Une précision procédurale s'impose : il ne peut y avoir aggravation des peines prononcées en première instance qu'en cas d'appel du prévenu.
Ainsi, en l'absence d'appel du prévenu, l'appel des parties civiles ou du Parquet ne peut aggraver les peines prononcées, sous peine de cassation.
Et justement, l'arrêt d'appel laisse une impression mitigée, à certains égards il est favorable à l'internaute, à d'autres il aggrave sa sanction de façon non négligeable...
Voici ce que décide la Cour d'appel de Versailles :
1- premier point positif, elle écarte une partie des demandes des parties civiles (=victimes réclamant une indemnisation de leur préjudice).
Ainsi, elle déclare irrecevable les constitutions de partie civile de la SPPF et de la SCPP.
La raison est procédurale :
l'acte de poursuite ne visait que les atteintes au droit d'
auteur.
Or, ces deux dernières sociétés défendent la protection des droits
voisins, en l'occurence, ceux des producteurs, comme leurs noms l'indiquent (Société civile des Producteurs de Phonogrammes en France et Société Civile des Producteurs phonographiques).
Pour que leur demande soit recevable, il aurait donc fallu que l'acte de poursuite soit également fondé sur l'article L335-4 du Code de la propriété intellectuelle (qui réprime toute reproduction et mise à disposition du public, sous quelque forme que ce soit, y compris sous forme d’échange à titre onéreux ou gratuit, et de quelque manière que ce soit, d’un enregistrement musical interprété par un artiste sans l’autorisation de son
producteur légitime).
On peut donc gager qu'à l'avenir, ces plaignants prendront soin d'éviter cette omission :
La cour remarque qu’il aurait été possible aux société de producteurs, se fondant sur la procédure établie dans cette affaire par la gendarmerie, dont elles avaient connaissance, de faire délivrer à M. O. une citation directe spécifique visant la qualification appropriée, plutôt que d’agir par voie d’intervention dans le cadre de la procédure initiée par le parquet.
2- de façon assez contestable, elle considère en revanche que l'acte de poursuite, qui visait le fait d'avoir "gravé ou téléchargé" des albums de musique, englobe également la mise à disposition :
* Nature des faits
La cour considère qu’en utilisant les termes "gravé et téléchargé", le ministère public a entendu poursuivre tant la reproduction d’œuvres en violation des droits de leurs auteurs que leur diffusion illicite sur le réseau internet.
En effet, la définition du terme "télécharger", telle que publiée au Bulletin officiel N°34 du 19 septembre 2002 du Ministère de la jeunesse, de l’éducation nationale et de la recherche est la suivante :
« téléchargement, n. m.
Domaine : Télécommunications / Internet.
Définition : Transfert de programmes ou de données d’un ordinateur vers un autre.
Note : Pour un internaute, le téléchargement est le plus souvent un transfert vers son propre ordinateur à partir d’un serveur, mais il peut avoir lieu dans l’autre sens.
Équivalent étranger : downloading (téléchargement à partir d’un autre ordinateur), uploading (téléchargement vers un autre ordinateur). »
Il se déduit de ce qui précède que la poursuite diligentée contre M. Alain O., en ce qu’elle vise le téléchargement d’oeuvres, ne se limite pas contrairement à ce qu’il fait plaider, à la reproduction d’œuvres diffusées sur le réseau internet, mais également à leur diffusion et donc à la pratique du peer-to-peer.
La Cour considère donc que le mot téléchargement englobe aussi l'uploading.

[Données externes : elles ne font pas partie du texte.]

(** The value held by [_phase] and by the [phase] field of a transition.
    The [PHASE_*] constants are numbers, but [_calculatePhaseTransitions]
    also stores a string there, so a phase is a JavaScript value of
    either kind; [===] on them is equality of constructors and payloads. *)
Inductive Phase : Type :=
| PhaseNum (n : Z)
| PhaseStr (s : string).

Global Instance Phase_eq_dec : EqDecision Phase.
Proof. solve_decision. Defined.

Definition PHASE_UNSENT : Phase := PhaseNum 1.
Definition PHASE_REQUESTED : Phase := PhaseNum 2.
Definition PHASE_READY : Phase := PhaseNum 3.
Definition PHASE_STARTED : Phase := PhaseNum 4.
Definition PHASE_CANCELLED : Phase := PhaseNum 5.
Definition PHASE_DONE : Phase := PhaseNum 6.

(** ** Collaborators *)

(** The content of an event.  [methods] is [Some l] exactly when
    [Array.isArray(content.methods)]; [from_device] is [Some s] exactly
    when [typeof content.from_device === "string"]. *)
Record Content : Type := mkContent {
  methods : option (list string);
  from_device : option string;
  method : option string;
  code : option string;
  reason : option string
}.

(** A [MatrixEvent]: [getContent()] may be null. *)
Record MatrixEvent : Type := mkEvent {
  getSender : string;
  getContent : option Content
}.

Record MatrixClient : Type := mkClient {
  getUserId : string;
  getDeviceId : string
}.

(** What [channel.send(type, content)] is called with. *)
Record Outbound : Type := mkOutbound {
  out_type : string;
  out_content : Content
}.

(** The channel: the counterparty's user id, the class-level predicate
    [canCreateRequest], and the messages handed to [send] so far (most
    recent first). *)
Record Channel : Type := mkChannel {
  userId : string;
  canCreateRequest : string -> bool;
  sent : list Outbound
}.

Definition send (type : string) (content : Content) (ch : Channel) : Channel :=
  {| userId := userId ch;
     canCreateRequest := canCreateRequest ch;
     sent := mkOutbound type content :: sent ch |}.

(** A verifier class of the method registry; [events] is the list of
    event types its instances want forwarded, when the class declares one. *)
Record VerifierCtor : Type := mkCtor {
  ctor_events : option (list string)
}.

(** A verifier instance: the constructor arguments it was built with, and
    what it has been asked to do since. *)
Record Verifier : Type := mkVerifier {
  v_method : string;
  v_userId : string;
  v_deviceId : option string;
  v_startEvent : option MatrixEvent;
  events : option (list string);
  v_handled : list MatrixEvent;
  v_cancelled : list (string * string)
}.

(** A JavaScript [Map]: [map_data] is reached by [get] and [set],
    [own_props] by property access [m[k]]. *)
Record JsMap : Type := mkJsMap {
  map_data : gmap string MatrixEvent;
  own_props : gmap string MatrixEvent
}.

Definition new_Map : JsMap := {| map_data := ∅; own_props := ∅ |}.
Definition Map_get (k : string) (m : JsMap) : option MatrixEvent := map_data m !! k.
Definition Map_set (k : string) (e : MatrixEvent) (m : JsMap) : JsMap :=
  {| map_data := <[k := e]> (map_data m); own_props := own_props m |}.
Definition prop_get (k : string) (m : JsMap) : option MatrixEvent := own_props m !! k.
Global Arguments Map_get : simpl never.
Global Arguments Map_set : simpl never.
Global Arguments prop_get : simpl never.

(** [{userId, deviceId}] as passed for [targetDevice]. *)
Record TargetDevice : Type := mkTarget {
  target_userId : string;
  target_deviceId : string
}.

(** ** The request object *)

Record VerificationRequest : Type := mkRequest {
  channel : Channel;
  _verificationMethods : list (string * VerifierCtor);
  _client : MatrixClient;
  _commonMethods : list string;
  _phase : Phase;
  _eventsByUs : JsMap;
  _eventsByThem : JsMap;
  _observeOnly : bool;
  _verifier : option Verifier;
  _initiatedByMe : option bool;
  _cancellingUserId : option string;
  _requestEvent : option MatrixEvent;
  _readyEvent : option MatrixEvent;
  emitted : list string
}.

Cette définition large est notamment contredite par la circulaire d'application de la loi DADVSI du 1er août 2006 (dont je parlerai dans un autre message) qui distingue bien téléchargement (downloading) et mise à disposition (uploading).
Il n'était pas sérieusement contestable en l'espèce que l'internaute ait mis à disposition (uploadé) des oeuvres, la question était de savoir s'il était ou non poursuivi pour ces actes (l'enjeu pratique étant la peine et les indemnités qui en découlent).
3- sur la question controversée de l'exigence ou non d'une source licite pour pouvoir faire valoir l'exception de copie privée,
Par ailleurs, selon lui, la notion de "source illicite" qui n’est pas prévue par la loi, ne peut s’appliquer car c’est uniquement la nature de l’usage qui détermine l’application de l’article L. 122-5 du Code de la propriété intellectuelle, lequel ne mentionne nullement la source comme condition de son application, étant rappelé que la loi pénale est d’interprétation stricte.
4- sur les peines prononcées en appel : la Cour affirme faire preuve de mansuétude :
La cour tiendra compte des circonstances, notamment de ce qu’à l’époque des faits le public sous estimait le risque pénal, largement médiatisé depuis, de ce type de pratique.
Elle tiendra également compte de la personnalité du prévenu, honnête enseignant qui n’avait jamais attiré défavorablement l’attention sur lui, ainsi que des ressources financières limitées de l’intéressé.
En réalité, lorsque l'on compare les peines prononcées en première instance avec celles retenues en appel, on constate une aggravation :
* elle
confirme la peine d'amende de 3000 € avec sursis
* elle
rajoute une peine d'emprisonnement de 3 mois avec sursis
Elle condamnera en conséquence, à titre d’avertissement, M. Alain O. à la peine de trois mois d’emprisonnement avec sursis.
* certes, elle
dispense la publication dans la presse de cet arrêt de condamnation,
La cour considère inutile d’ordonner la publication de sa décision, l’affaire ayant au demeurant fait l’objet d’une forte exposition médiatique lors de son évocation par le tribunal correctionnel de Pontoise.
* mais contrairement aux juges de Pontoise, elle refuse de dispenser cette condamnation d'une inscription au casier judiciaire.
Sur la demande d’exclusion de la condamnation prononcée du bulletin n°2 du casier judiciaire du prévenu.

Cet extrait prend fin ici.